SIRT3 is a deacetylate enzyme containing a variety of amino acids. It is a member of sirtuins family and a redox enzyme. SIRT3 has been shown to decrease cell death and tissue damage through blockade of mitochondrial permeability transition pore formation through deacetylation of cyclophilin D in the mitochondrial matrix, to activate mitochondrial biogenesis through deacetylation of PGC-1α, to regulate cell metabolism by modulating AMPK (Yu et al. 2019), and to inhibit the activity of m-TOR (Wang et al. 2021). There has been very few study reports the expression of SIRT3 in diabetic ischemic models. In current study, SIRT3 increased after ischemia and reperfusion in NG animals.
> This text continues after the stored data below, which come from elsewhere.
Definition apply_worker_protocol_transition (r : Registry) (task_id : string)
    (expected_revision : Z) (transition : WorkerTaskState → res ProtocolDecision)
    : res (Registry * ProtocolDecision) :=
  state ← _load_worker_protocol_locked r task_id;
  decision ← transition state;
  refuse_if (negb (pd_expected_revision decision =? expected_revision))
    "transition decision expected_revision does not match registry request";;
  refuse_if (negb (String.eqb (ws_task_id (pd_state decision)) task_id))
    "transition changed durable task identity";;
  if negb (pd_mutated decision) then Ok (r, decision) else
  refuse_if (negb (pd_accepted decision)) "rejected transition cannot be a mutation";;
  refuse_if (negb (ws_revision (pd_state decision) =? expected_revision + 1))
    "accepted mutation must advance one revision";;
  refuse_if (match pd_events decision with [] => true | _ => false end)
    "accepted protocol mutation must append an event";;
  refuse_if (existsb (λ e, negb (String.eqb (pe_task_id e) task_id) ||
                           negb (pe_revision e =? ws_revision (pd_state decision)))
               (pd_events decision)) "protocol event task/revision mismatch";;
  validate_state (pd_state decision);;
  r' ← _persist_decision_locked r state decision expected_revision;
  reloaded ← _load_worker_protocol_locked r' task_id;
  refuse_if (negb (bool_decide (reloaded = pd_state decision)))
    "persisted worker protocol does not round-trip to the accepted pure state";;
  Ok (r', decision).

(** [worker_protocol_events]: the events of a task in order, at most [limit]. *)
Definition worker_protocol_events (r : Registry) (task_id : string) (limit : Z)
    : list ProtocolEvent :=
  take (Z.to_nat (Z.max 1 (Z.min limit 2000)))
    (snd <$> py_sorted
       (λ a b, (pe_revision a.2 <? pe_revision b.2) ||
               (pe_revision a.2 =? pe_revision b.2) && Nat.leb a.1 b.1)
       (List.filter (λ row, String.eqb (pe_task_id row.2) task_id) (rg_protocol_events r))).

(** ** Bootstrap *)

Definition _optional_nonempty (value : option string) (msg : string) : res (option string) :=
  match value with
  | None => Ok None
  | Some v =>
      refuse_if (negb (str_truthy (strip v))) msg;;
      Ok (Some (strip v))
  end.

Definition _resolve_lineage (r : Registry) (task_id : string)
    (parent_task_id root_task_id child_key : option string) : res TaskLineage :=
  child_key ← _optional_nonempty child_key "child_key must be non-empty when supplied";
  match parent_task_id with
  | None =>
      refuse_if (match root_task_id with
                 | None => false
                 | Some root => negb (String.eqb root task_id)
                 end) "root protocol task must name itself as root_task_id";;
      Ok (mkTaskLineage task_id None task_id child_key)
  | Some parent =>
      let parent := strip parent in
      refuse_if (negb (str_truthy parent) || String.eqb parent task_id)
        "parent_task_id must name a different durable task";;
      refuse_if (negb (task_exists r parent)) "parent_task_id does not exist";;
      let parent_root := protocol_root r parent in
      root ← match root_task_id, parent_root with
             | Some root, _ => Ok root
             | None, Some root => Ok root
             | None, None => persistence_error
                 "child bootstrap requires root_task_id until parent protocol state exists"
             end;
      let root := strip root in
      refuse_if (negb (str_truthy root) || String.eqb root task_id)
        "child root_task_id must name an ancestor task";;
      refuse_if (negb (task_exists r root)) "root_task_id does not exist";;
      refuse_if (match parent_root with
                 | Some pr => negb (String.eqb pr root)
                 | None => false
                 end) "child root_task_id disagrees with parent lineage";;
      Ok (mkTaskLineage task_id (Some parent) root child_key)
  end.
DM inhibited this ischemia-caused increase; while rapamycin abolished the inhibitory effect of DM on SIRT3, suggesting that SIRT3 plays a protective role after ischemic brain damage.
Nix/BNIP3L locates in the outer membrane of mitochondria. Studies have shown that BNIP3L deficiency significantly aggravates ischemic brain injury (Wu et al. 2021), suggesting that BNIP3L can protect nerve cells. In current study, compared with NG group, DM significantly reduced the protein level of Nix/BNIP3L, and rapamycin treatment partially reversed its decline, suggesting that Nix/BNIP3L may have a protective effect against ischemic injury.
In conclusion, diabetic hyperglycemia aggravated brain damage caused by MCAO. This enhanced damage was associated with activations of p-mTOR, autophagy, mitochondrial fission and suppressions of SIRT3 and Nix/BNIP3L. Rapamycin prevented the DM enhanced ischemic brain damage, suppressed p-mTOR, rebalanced mitochondrial dynamics, and increased the levels of neural survival factors SIRT3 and Nix/BNIP3L.